Styczen began his philosophical and theological studies at the Jagiellonian University of Kraków, where the Communists have not yet expelled the faculty of Theology (they will do this during his studies). At first he was interested -and here is another affinity with Socrates- in the Philosophy of nature, attending the seminar of prof. Kazimierz Kłósak, a scholar who was looking to bring together the Thomistic philosophy with the results of Modern science according to the model proposed by the school of Louvain, and on this basis criticized the so-called scientific materialism propagated by the Marxists. At the Jagiellonian University he attended a course on social ethics proposed by prof. Karol Wojtyła. He appreciated it so much that after his ordination he decided to follow Wojtyła, who in the meantime became professor at the Catholic University of Lublin.

This desire has found the consent of his superior. So between the years 1955-1963 Styczen studied Moral philosophy at the Chair of Ethics directed by Karol Wojtyła, who - seeing the gifts of his student - asked him to become his assistant.

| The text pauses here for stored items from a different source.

(* ===== verification/AllocatorTheorems.v ===== *)
(** * The heap allocator: blocks never overlap

    The chunks of the heap tile it from its base to the bumper; each is live or
    on the free list of its order, and the headers in the memory say which.
    From this: allocations are in the heap, aligned, large enough and disjoint,
    over every history of calls and of writes by the guest to its own blocks. *)

From S2P Require Import Prelude Allocator AllocatorFacts.

Set Default Proof Using "Type".

Definition chunk_size (o : Order) : Z := order_size o + HEADER_SIZE.

Lemma chunk_size_range o : order_ok o -> 16 <= chunk_size o <= MAX_POSSIBLE_ALLOCATION + HEADER_SIZE.
Proof. intros Ho. pose proof (order_size_range o Ho). unfold chunk_size, HEADER_SIZE. lia. Qed.

(* ===================================================================== *)
(** ** Tilings *)

Abbreviation Chunk := (Z * Order)%type.

(** The chunks, in the order of their headers, from [b] to [t]. *)
Fixpoint tiles (b : Z) (l : list Chunk) (t : Z) : Prop :=
  match l with
  | [] => b = t
  | (h, o) :: l' => h = b /\ order_ok o /\ tiles (b + chunk_size o) l' t
  end.

Section Tiles.
Implicit Types (b t h : Z) (o : Order) (l : list Chunk).

Lemma tiles_snoc b l t o : tiles b l t -> order_ok o -> tiles b (l ++ [(t, o)]) (t + chunk_size o).
Proof.
  revert b. induction l as [|[h q] l IH]; intros b Ht Ho; simpl in *.
  - by subst.
  - destruct Ht as (-> & Hq & Ht). auto.
Qed.

Lemma tiles_le b l t : tiles b l t -> b <= t.
Proof.
  revert b. induction l as [|[h o] l IH]; intros b Ht; simpl in Ht; [lia|].
  destruct Ht as (-> & Ho & Ht). pose proof (chunk_size_range o Ho). specialize (IH _ Ht). lia.
Qed.
(* ===== verification/Overlay.v ===== *)
(** * The transactional overlay: maps with nested transactions

    [primitives/state-machine/src/overlayed_changes/changeset.rs] and the
    [Extrinsics] of [mod.rs]: every version of a value that an open transaction
    wrote, and the keys each transaction wrote to.

    The vectors that are used as stacks ([transactions], [dirty_keys]) are
    lists whose head is the last element. *)

From S2P Require Import Prelude.

(* ===================================================================== *)
(** ** Data *)

Inductive OverlayError := NoOpenTransaction | AlreadyInRuntime | NotInRuntime.

Inductive ExecutionMode := Client | Runtime.

#[export] Instance ExecutionMode_eq_dec : EqDecision ExecutionMode.
Proof. solve_decision. Defined.

(** [Extrinsics(Vec<u32>)] *)
Abbreviation Extrinsics := (list Z).

Definition extrinsics_insert (ext : Z) (l : Extrinsics) : Extrinsics :=
  if bool_decide (last l = Some ext) then l else l ++ [ext].

Definition extrinsics_extend (l other : Extrinsics) : Extrinsics := l ++ other.

Record InnerValue (V : Type) := mkInner { iv_value : V; iv_extrinsics : Extrinsics }.
#[global] Arguments mkInner {V}.
#[global] Arguments iv_value {V}.
#[global] Arguments iv_extrinsics {V}.

(** The versions of a value, the newest first. *)
Abbreviation OverlayedEntry V := (list (InnerValue V)).

Record OverlayedMap (K V : Type) `{Countable K} := mkOverlay {
  changes : gmap K (OverlayedEntry V);
  dirty_keys : list (gset K);
  num_client_transactions : nat;
  execution_mode : ExecutionMode
}.
#[global] Arguments mkOverlay {K V _ _}.
#[global] Arguments changes {K V _ _}.
#[global] Arguments dirty_keys {K V _ _}.
#[global] Arguments num_client_transactions {K V _ _}.
#[global] Arguments execution_mode {K V _ _}.

(* ===================================================================== *)
(** ** Entries *)
Section Entry.
Context {V : Type}.
Implicit Types (e : OverlayedEntry V) (v : V).

(** [value_ref]: [None] where the [expect] fails. *)
Definition value_ref e : option V := iv_value <$> head e.

(** The distinct indices of the extrinsics that wrote the value. *)
Definition entry_extrinsics e : gset Z := ⋃ ((fun t => list_to_set (iv_extrinsics t)) <$> e).

(** A write through [value_mut] and [transaction_extrinsics_mut]. *)
Definition set_value v e : OverlayedEntry V :=
  match e with [] => [] | t :: e' => mkInner v (iv_extrinsics t) :: e' end.

Definition on_extrinsics (f : Extrinsics -> Extrinsics) e : OverlayedEntry V :=
  match e with [] => [] | t :: e' => mkInner (iv_value t) (f (iv_extrinsics t)) :: e' end.

(** [OverlayedEntry::set] *)
Definition entry_set v (first_write_in_tx : bool) (at_extrinsic : option Z) e : OverlayedEntry V :=
  let e := if first_write_in_tx || bool_decide (e = []) then mkInner v [] :: e else set_value v e in
  match at_extrinsic with
  | Some extrinsic => on_extrinsics (extrinsics_insert extrinsic) e
  | None => e
  end.
End Entry.

(* ===================================================================== *)
(** ** Maps *)
Section Map.
Context {K V : Type} `{Countable K}.
Local Abbreviation Map := (OverlayedMap K V).
Local Abbreviation MO := (M Map OverlayError).
Implicit Types (m : Map) (k : K) (v : V).

Definition empty_overlay : Map := mkOverlay ∅ [] 0 Client.

Definition set_changes x m : Map := mkOverlay x (dirty_keys m) (num_client_transactions m) (execution_mode m).
Definition set_dirty_keys x m : Map := mkOverlay (changes m) x (num_client_transactions m) (execution_mode m).
Definition set_client n m : Map := mkOverlay (changes m) (dirty_keys m) n (execution_mode m).
Definition set_mode x m : Map := mkOverlay (changes m) (dirty_keys m) (num_client_transactions m) x.

Definition transaction_depth m : nat := length (dirty_keys m).

(** [insert_dirty]: the sets after it, and whether the key is new to the last. *)
Definition insert_dirty (ds : list (gset K)) k : list (gset K) * bool :=
  match ds with
  | [] => ([], false)
  | d :: ds' => ({[k]} ∪ d :: ds', bool_decide (k ∉ d))
  end.

Definition spawn_child m : Map :=
  mkOverlay ∅ (replicate (transaction_depth m) ∅) (num_client_transactions m) (execution_mode m).

Definition is_empty m : bool := bool_decide (changes m = ∅).

Definition get k m : option (OverlayedEntry V) := changes m !! k.

Definition overlay_set k v (at_extrinsic : option Z) m : Map :=
  let overlayed := default [] (changes m !! k) in
  let (ds, first) := insert_dirty (dirty_keys m) k in
  set_dirty_keys ds (set_changes (<[k := entry_set v first at_extrinsic overlayed]> (changes m)) m).

(** [drain_commited]: the assertion and the value of each entry. *)
Definition drain_commited : MO (gmap K V) :=
  let! m := gets id in
  assert (bool_decide (transaction_depth m = 0%nat)) ;;
  assert (bool_decide (map_Forall (fun _ e => e <> []) (changes m))) ;;
  ret (omap value_ref (changes m)).

Definition has_open_runtime_transactions m : bool := (num_client_transactions m <? transaction_depth m)%nat.

Definition enter_runtime : MO unit :=
  let! mode := gets execution_mode in
  match mode with
  | Runtime => fail AlreadyInRuntime
  | Client => modify (fun m => set_client (transaction_depth m) (set_mode Runtime m))
  end.

Definition start_transaction m : Map := set_dirty_keys (∅ :: dirty_keys m) m.

Definition pop_transaction (e : OverlayedEntry V) : MO (InnerValue V * OverlayedEntry V) :=
  match e with [] => panic | t :: e' => ret (t, e') end.

(** The body of the loop of [close_transaction]. *)
Definition close_key (rollback : bool) k : MO unit :=
  let! overlayed := gets (fun m => changes m !! k) in
  let! overlayed := unwrap overlayed in
  if rollback then
    let! popped := pop_transaction overlayed in
    modify (fun m => set_changes (if bool_decide (popped.2 = []) then delete k (changes m) else <[k := popped.2]> (changes m)) m)
  else
    let! ds := gets dirty_keys in
    let! has_predecessor :=
      match ds with
      | d :: ds' => modify (set_dirty_keys ({[k]} ∪ d :: ds')) ;; ret (bool_decide (k ∈ d))
      | [] => ret (1 <? length overlayed)%nat
      end in
    if has_predecessor then
      let! dropped := pop_transaction overlayed in
      let! _ := pop_transaction dropped.2 in
      modify (fun m => set_changes
        (<[k := on_extrinsics (fun l => extrinsics_extend l (iv_extrinsics dropped.1)) (set_value (iv_value dropped.1) dropped.2)]> (changes m)) m)
    else ret tt.

Definition close_transaction (rollback : bool) : MO unit :=
  let! m := gets id in
  (if bool_decide (execution_mode m = Runtime) && negb (has_open_runtime_transactions m)
   then fail NoOpenTransaction else ret tt) ;;
  match dirty_keys m with
  | [] => fail NoOpenTransaction
  | d :: ds => modify (set_dirty_keys ds) ;; for_each (elements d) (close_key rollback)
  end.

Definition rollback_transaction : MO unit := close_transaction true.
Definition commit_transaction : MO unit := close_transaction false.

(** [m.expect(..)] *)
Definition expect {S E F A} (m : M S E A) : M S F A :=
  fun s => match m s with Ok a s' => Ok a s' | _ => Panic end.

(** The loop of [exit_runtime]; [fuel] is above the number of its iterations
    when it is the depth. *)
Fixpoint rollback_open (fuel : nat) : MO unit :=
  let! m := gets id in
  if has_open_runtime_transactions m then
    match fuel with
    | O => panic
    | S fuel => expect (F := OverlayError) rollback_transaction ;; rollback_open fuel
    end
  else ret tt.

Definition exit_runtime : MO unit :=
  let! m := gets id in
  match execution_mode m with
  | Client => fail NotInRuntime
  | Runtime =>
      modify (set_mode Client) ;;
      let! depth := gets transaction_depth in
      rollback_open depth
  end.
End Map.

(* ===================================================================== *)
(** ** Change sets: values that can be deleted *)
Section ChangeSet.
Context {K W : Type} `{Countable K}.
Local Abbreviation ChangeSet := (OverlayedMap K (option W)).
Implicit Types (m : ChangeSet) (k : K).

(** [OverlayedEntry::value] *)
Definition entry_value (e : OverlayedEntry (option W)) : option W := default None (value_ref e).

(** [modify], and [f] through the reference it returns; [init] is the value of
    the closure, which runs only where the key has no version. *)
Definition overlay_modify k (init : W) (at_extrinsic : option Z) (f : option W -> option W) m : ChangeSet :=
  let overlayed := default [] (changes m !! k) in
  let (ds, first) := insert_dirty (dirty_keys m) k in
  let clone_into_new_tx :=
    match overlayed with
    | tx :: _ => if first then Some (iv_value tx) else None
    | [] => Some (Some init)
    end in
  let overlayed :=
    match clone_into_new_tx with
    | Some cloned => entry_set cloned first at_extrinsic overlayed
    | None => overlayed
    end in
  set_dirty_keys ds (set_changes (<[k := set_value (f (entry_value overlayed)) overlayed]> (changes m)) m).

(** [clear_where]: each entry is visited once and set through its key. *)
Definition clear_where (predicate : K -> OverlayedEntry (option W) -> bool) (at_extrinsic : option Z) m : ChangeSet :=
  foldr (fun k m => overlay_set k None at_extrinsic m) m
    (map_to_list (filter (fun kv => predicate kv.1 kv.2 = true) (changes m))).*1.
End ChangeSet.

Under the direction of Wojtyła, Styczen prepared his master thesis devoted to the analysis of the concept of virtue in the philosophy of Nikolai Hartmann. In 1963 Styczen defended his doctoral thesis entitled The Possibility of Scientific Ethics in John Locke. Finally, in 1971, he presented his habilitation thesis: The Problem of the Possibility of Ethics as a Theory of Morality Universally Valid and Empirically Founded. In it he presented his original vision of Ethics as a theory, which is at the same time normative and empirical.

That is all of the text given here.